What is the best dividend policy? ›

Stable dividend policy

Under the stable dividend policy, the percentage of profits paid out as dividends is fixed. For example, if a company sets the payout rate at 6%, it is the percentage of profits that will be paid out regardless of the amount of profits earned for the financial year.

What is the most appropriate dividend policy? ›

A stable dividend policy is the easiest and most commonly used. The goal of this policy is to provide shareholders with a steady and predictable dividend payout each year, which is what most investors seek. Investors receive a dividend regardless of whether earnings are up or down.

Is it better to pay for life insurance before or after taxes? ›

If employees want to add supplemental coverage or purchase life insurance for a dependent, you typically deduct these funds from their pay on a post-tax basis.

How long do you have to pay life insurance before it pays out? ›

How term life insurance works: The basics. A term life insurance policy is the simplest, purest form of life insurance : You pay a premium for a period of time – typically between 10 and 30 years – and if you die during that time a cash benefit is paid to your family (or anyone else you name as your beneficiary).

What is a one year term dividend option? ›

Purchase of term insurance: Some insurers that offer what sometimes called a fifth dividend option use a portion of the dividend to buy 1-year term insurance equal to the policy's then cash value, with the remainder used to buy paid-up additions or to accumulate at interest.

What is the difference between a dividend and a cash dividend? ›

A cash dividend is a payment made by a company to its shareholders in the form of cash, usually from the company's profits. On the other hand, a stock dividend involves distributing additional shares of the company's stock to existing shareholders instead of cash.

How often are life insurance dividends paid? ›

Investment results.

Dividends are declared and paid annually. However, because a company cannot guarantee that divisible surplus will be achieved each year, the payment of dividends cannot be guaranteed. It depends on the company's performance in these three areas.

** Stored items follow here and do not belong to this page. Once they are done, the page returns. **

(* ===== verification/Uuid.v ===== *)
(** [uuid.UUID] as the service uses it: parsing an identifier in any spelling the
    standard library accepts, and the canonical text of the result.  The key
    store addresses rows by this canonical text ([_validated_uuid]). *)

From S2P Require Import Prelude PyText.
Open Scope Z_scope.

(** [uuid.UUID(value).int]. *)
Definition uuid_int (value : pystr) : res Z :=
  let hex := replace_empty (str "uuid:") (replace_empty (str "urn:") value) in
  let hex := replace_empty (str "-") (strip (fun c => (c =? 123) || (c =? 125)) hex) in
  _ ← raise_if (negb (zlen hex =? 32)) (ValueError "badly formed hexadecimal UUID string");
  match py_int16 hex with
  | None => Raise (ValueError "invalid literal for int() with base 16")
  | Some n =>
    _ ← raise_if (negb ((0 <=? n) && (n <? 2 ^ 128)))
          (ValueError "int is out of range (need a 128-bit value)");
    Ok n
  end.

(** [str(uuid)]. *)
Definition uuid_str (n : Z) : pystr :=
  let x := hex_fixed 32 n in
  slice x 0 8 ++ str "-" ++ slice x 8 12 ++ str "-" ++ slice x 12 16 ++ str "-"
    ++ slice x 16 20 ++ str "-" ++ slice x 20 32.

(** A string in the canonical form [str(uuid.UUID(...))] prints. *)
Definition canonical_uuid (s : pystr) : Prop := exists n, 0 <= n < 2 ^ 128 /\ s = uuid_str n.

(* ------------------------------------------------------------------ *)

Definition uuid_char (c : Z) : bool := is_lower_hex c || (c =? 45).

Lemma hex_fixed_lower n z : Forall (fun c => is_lower_hex c = true) (hex_fixed n z).
Proof.
  unfold hex_fixed. apply Forall_map.
  eapply Forall_impl; [apply (digits_fixed_range 16 n z); lia|]. intros d. apply hex_char_lower.
Qed.

Lemma length_hex_fixed n z : length (hex_fixed n z) = n.
Proof. unfold hex_fixed. by rewrite length_map, length_digits_fixed. Qed.

Lemma Forall_slice {A} (P : A -> Prop) l a b : Forall P l -> Forall P (slice l a b).
Proof. intros. unfold slice. by apply Forall_take, Forall_drop. Qed.

Lemma uuid_str_chars n : Forall (fun c => uuid_char c = true) (uuid_str n).
Proof.
  assert (forall a b, Forall (fun c => uuid_char c = true) (slice (hex_fixed 32 n) a b)) as H.
  { intros a b. apply Forall_slice. eapply Forall_impl; [apply hex_fixed_lower|].
    intros c Hc. unfold uuid_char. by rewrite Hc. }
  unfold uuid_str. repeat (apply Forall_app; split); try apply H; by repeat constructor.
Qed.

Lemma uuid_str_length n : zlen (uuid_str n) = 36.
Proof.
  unfold uuid_str, slice, zlen. cbn zeta. rewrite !length_app, !length_take, !length_drop, length_hex_fixed. done.
Qed.

Lemma filter_hex_id s : Forall (fun c => is_lower_hex c = true) s -> filter (fun c => c <> 45) s = s.
Proof.
  induction 1 as [|c s Hc _ IH]; [done|]. apply is_lower_hex_lt in Hc.
  rewrite filter_cons_True by lia. by rewrite IH.
Qed.

Lemma uuid_str_hex n : filter (fun c => c <> 45) (uuid_str n) = hex_fixed 32 n.
Proof.
  assert (forall a b, filter (fun c => c <> 45) (slice (hex_fixed 32 n) a b)
                      = slice (hex_fixed 32 n) a b) as H.
  { intros. apply filter_hex_id, Forall_slice, hex_fixed_lower. }
  unfold uuid_str. rewrite !filter_app, !H.
  change (filter _ (str "-")) with (@nil Z). cbn [app].
  rewrite <- !slice_split by lia.
  pose proof (slice_full (hex_fixed 32 n)) as Hf. unfold zlen in Hf. by rewrite length_hex_fixed in Hf.
Qed.

Lemma of_digits_hex_fixed n : 0 <= n < 2 ^ 128 -> py_int16 (hex_fixed 32 n) = Some n.
Proof.
  intros Hn. unfold hex_fixed. rewrite py_int16_digits.
  - rewrite of_digits_fixed by lia. f_equal. apply Z.mod_small. exact Hn.
  - intros H. apply (f_equal length) in H. by rewrite length_digits_fixed in H.
  - apply digits_fixed_range. lia.
Qed.

(** Parsing the canonical text returns the number it prints. *)
Lemma uuid_int_str n : 0 <= n < 2 ^ 128 -> uuid_int (uuid_str n) = Ok n.
Proof.
  intros Hn. unfold uuid_int. pose proof (uuid_str_chars n) as Hc.
  assert (117 ∉ uuid_str n) as Hu.
  { intros Hin. rewrite Forall_forall in Hc. by specialize (Hc _ Hin). }
  change (str "urn:") with (117 :: str "rn:"). change (str "uuid:") with (117 :: str "uid:").
  rewrite (replace_empty_absent _ _ (uuid_str n)) by done.
  rewrite replace_empty_absent by done.
  rewrite strip_id.
  2:{ eapply Forall_impl; [exact Hc|]. unfold uuid_char, is_lower_hex. intros c. lia. }
  change (str "-") with [45]. rewrite replace_empty_char, uuid_str_hex.
  unfold zlen. rewrite length_hex_fixed. cbn [negb raise_if mbind res_bind].
  rewrite of_digits_hex_fixed by done. replace (_ && _) with true by lia. done.
Qed.

Lemma uuid_int_Ok s n : uuid_int s = Ok n -> 0 <= n < 2 ^ 128.
Proof. unfold uuid_int. intros H. res_inv. case_match; [|done]. res_inv. lia. Qed.

Lemma uuid_int_Raise s e : uuid_int s = Raise e -> exists m, e = ValueError m.
Proof. unfold uuid_int. intros H. res_inv; eauto. case_match; res_inv; eauto. Qed.

Lemma uuid_str_inj n m :
  0 <= n < 2 ^ 128 -> 0 <= m < 2 ^ 128 -> uuid_str n = uuid_str m -> n = m.
Proof.
  intros Hn Hm H. pose proof (uuid_int_str n Hn) as E.
  rewrite H, (uuid_int_str m Hm) in E. congruence.
Qed.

What does it mean to withdraw dividend from life insurance policy? ›

Dividends paid are added to the basis when used to purchase additional insurance. Typically with a permanent life insurance policy you can withdraw the amount of basis you have paid into the policy tax free (although doing so will reduce your cash value and death benefit).

Who do stock life insurance companies pay a dividend to? ›

A life insurance dividend is a payment that insurance companies make to policyholders when they have extra funds from their business year. Essentially, policyholders receive a portion of the insurer's profits. American Council of Life Insurers. ACLI 2022 Life Insurers Fact Book.

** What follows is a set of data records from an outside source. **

Definition is_digit (c : Z) : bool := (48 <=? c) && (c <=? 57).

(** The longest run of decimal digits and the rest. *)
Fixpoint span_digits (s : pystr) : pystr * pystr :=
  match s with
  | c :: s' => if is_digit c then let '(l, r) := span_digits s' in (c :: l, r) else ([], s)
  | [] => ([], [])
  end.

(** An optional fraction: a point followed by digits. *)
Definition scan_frac (s : pystr) : pystr * pystr :=
  match s with
  | c :: s' => if c =? 46 then match span_digits s' with
                               | ([], _) => ([], s)
                               | (l, r) => (46 :: l, r)
                               end
               else ([], s)
  | [] => ([], [])
  end.

(** An optional exponent: [e] or [E], an optional sign, digits. *)
Definition scan_exp (s : pystr) : pystr * pystr :=
  match s with
  | c :: s' =>
    if (c =? 101) || (c =? 69) then
      let '(sign, s'') := match s' with
                          | x :: y => if (x =? 43) || (x =? 45) then ([x], y) else ([], s')
                          | [] => ([], [])
                          end in
      match span_digits s'' with
      | ([], _) => ([], s)
      | (l, r) => (c :: sign ++ l, r)
      end
    else ([], s)
  | [] => ([], [])
  end.

(** Default limit of [sys.set_int_max_str_digits]. *)
Definition int_max_str_digits : Z := 4300.

(** A number literal, [neg] telling whether a minus sign was read. *)
Definition scan_number (neg : bool) (s : pystr) : res (json * pystr) :=
  let '(intpart, s1) := match s with
                        | c :: s' => if c =? 48 then ([48], s') else span_digits s
                        | [] => ([], [])
                        end in
  match intpart with
  | [] => Raise JSONDecodeError
  | _ =>
    let '(frac, s2) := scan_frac s1 in
    let '(exp, s3) := scan_exp s2 in
    match frac, exp with
    | [], [] =>
      if int_max_str_digits <? zlen intpart then Raise (ValueError "Exceeds the limit for integer string conversion")
      else let n := of_digits 10 (map (fun c => c - 48) intpart) in
           Ok (JInt (if neg then - n else n), s3)
    | _, _ => Ok (JFloat ((if neg then [45] else []) ++ intpart ++ frac ++ exp), s3)
    end
  end.

(** A keyword at the start of the input. *)
Definition literal (kw : pystr) (v : json) (s : pystr) : res (json * pystr) :=
  if has_prefix kw s then Ok (v, drop (length kw) s) else Raise JSONDecodeError.

(** The elements of an array, after its bracket or a comma. *)
Fixpoint parse_elements (pv : pystr -> res (json * pystr)) (fuel : nat) (s : pystr)
    : res (list json * pystr) :=
  match fuel with
  | O => Raise OutOfFuel
  | S f =>
    '(v, r) ← pv s;
    match skip_ws r with
    | c :: r' =>
      if c =? 44 then '(vs, rest) ← parse_elements pv f (skip_ws r'); Ok (v :: vs, rest)
      else if c =? 93 then Ok ([v], r')
      else Raise JSONDecodeError
    | [] => Raise JSONDecodeError
    end
  end.

(** The members of an object, after its brace or a comma. *)
Fixpoint parse_members (pv : pystr -> res (json * pystr)) (fuel : nat) (s : pystr)
    : res (list (pystr * json) * pystr) :=
  match fuel with
  | O => Raise OutOfFuel
  | S f =>
    match s with
    | q :: s' =>
      if q =? 34 then
        '(key, r) ← scanstring (S (length s')) s';
        match skip_ws r with
        | c :: r' =>
          if c =? 58 then
            '(v, r2) ← pv (skip_ws r');
            match skip_ws r2 with
            | d :: r3 =>
              if d =? 44 then
                '(kvs, rest) ← parse_members pv f (skip_ws r3); Ok ((key, v) :: kvs, rest)
              else if d =? 125 then Ok ([(key, v)], r3)
              else Raise JSONDecodeError
            | [] => Raise JSONDecodeError
            end
          else Raise JSONDecodeError
        | [] => Raise JSONDecodeError
        end
      else Raise JSONDecodeError
    | [] => Raise JSONDecodeError
    end
  end.

Section Loads.
(** [object_pairs_hook]: what an object becomes. *)
Context (hook : list (pystr * json) -> res json).

(** [scan_once] at the start of [s]. *)
Fixpoint parse_value (fuel : nat) (s : pystr) : res (json * pystr) :=
  match fuel with
  | O => Raise OutOfFuel
  | S f =>
    match s with
    | [] => Raise JSONDecodeError
    | c :: s' =>
      if c =? 34 then
        '(t, r) ← scanstring (S (length s')) s'; Ok (JStr t, r)
      else if c =? 123 then
        match skip_ws s' with
        | d :: r => if d =? 125 then v ← hook []; Ok (v, r)
                    else '(kvs, rest) ← parse_members (parse_value f) (S (length s')) (d :: r);
                         v ← hook kvs; Ok (v, rest)
        | [] => Raise JSONDecodeError
        end
      else if c =? 91 then
        match skip_ws s' with
        | d :: r => if d =? 93 then Ok (JList [], r)
                    else '(vs, rest) ← parse_elements (parse_value f) (S (length s')) (d :: r);
                         Ok (JList vs, rest)
        | [] => Raise JSONDecodeError
        end
      else if c =? 110 then literal (str "null") JNull s
      else if c =? 116 then literal (str "true") (JBool true) s
      else if c =? 102 then literal (str "false") (JBool false) s
      else if c =? 78 then literal (str "NaN") (JFloat (str "NaN")) s
      else if c =? 73 then literal (str "Infinity") (JFloat (str "Infinity")) s
      else if c =? 45 then
        (if has_prefix (str "Infinity") s'
         then Ok (JFloat (str "-Infinity"), drop 8 s') else scan_number true s')
      else scan_number false s
    end
  end.

(** [json.loads(s, object_pairs_hook=hook)] on text. *)
Definition loads_hook (s : pystr) : res json :=
  _ ← raise_if (match s with c :: _ => c =? 0xFEFF | [] => false end) JSONDecodeError;
  let s := skip_ws s in
  '(v, r) ← parse_value (S (length s)) s;
  match skip_ws r with
  | [] => Ok v
  | _ => Raise JSONDecodeError
  end.
End Loads.

(** The default object constructor. *)
Definition dict_hook (pairs : list (pystr * json)) : res json := Ok (JDict (dict_of pairs)).

(** [json.loads(s)] on text. *)
Definition loads (s : pystr) : res json := loads_hook dict_hook s.

(* ------------------------------------------------------------------ *)
(** ** [json.loads] of bytes *)

(** Code units of [k] bytes, big- or little-endian. *)
Fixpoint code_units (be : bool) (k fuel : nat) (b : bytes) : res pystr :=
  match fuel with
  | O => Raise OutOfFuel
  | S f =>
    match b with
    | [] => Ok []
    | _ =>
      if (length b <? k)%nat then Raise UnicodeDecodeError
      else
        let u := take k b in
        r ← code_units be k f (drop k b);
        Ok (from_bytes_big (if be then u else rev u) :: r)
    end
  end.

(** UTF-16 code units to code points; [surrogatepass] keeps lone surrogates. *)
Fixpoint join_utf16 (l : pystr) : pystr :=
  match l with
  | c :: ((d :: l') as t) =>
    if is_high c && is_low d then (0x10000 + (c - 0xD800) * 1024 + (d - 0xDC00)) :: join_utf16 l'
    else c :: join_utf16 t
  | _ => l
  end.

Which dividend option generates taxable income? ›

How dividends are taxed depends on your income, filing status and whether the dividend is qualified or nonqualified. Qualified dividends are taxed at 0%, 15% or 20% depending on taxable income and filing status. Nonqualified dividends are taxed as income at rates up to 37%.

How are stock options taxed at death? ›

Tax Liability

With stock options, taxes are owed when the options are exercised. ISOs: If you've inherited ISOs, they will be taxed when you choose to exercise them, but at the alternative minimum tax (AMT) rate. When you sell them, you'll be taxed again, but at your regular income tax rate.

Which is not a dividend option for life insurance policy? ›

Final answer: Receiving the entire policy cash value is not a dividend option for a life insurance policy. Dividend options typically include taking the dividends in cash, allowing them accumulate with interest, or using them to offset premiums.

What are valid policy dividend options for a life insurance policy owner? ›

Paid-Up Additions, Cash Surrender Value, and Premium Reduction are valid policy dividend options.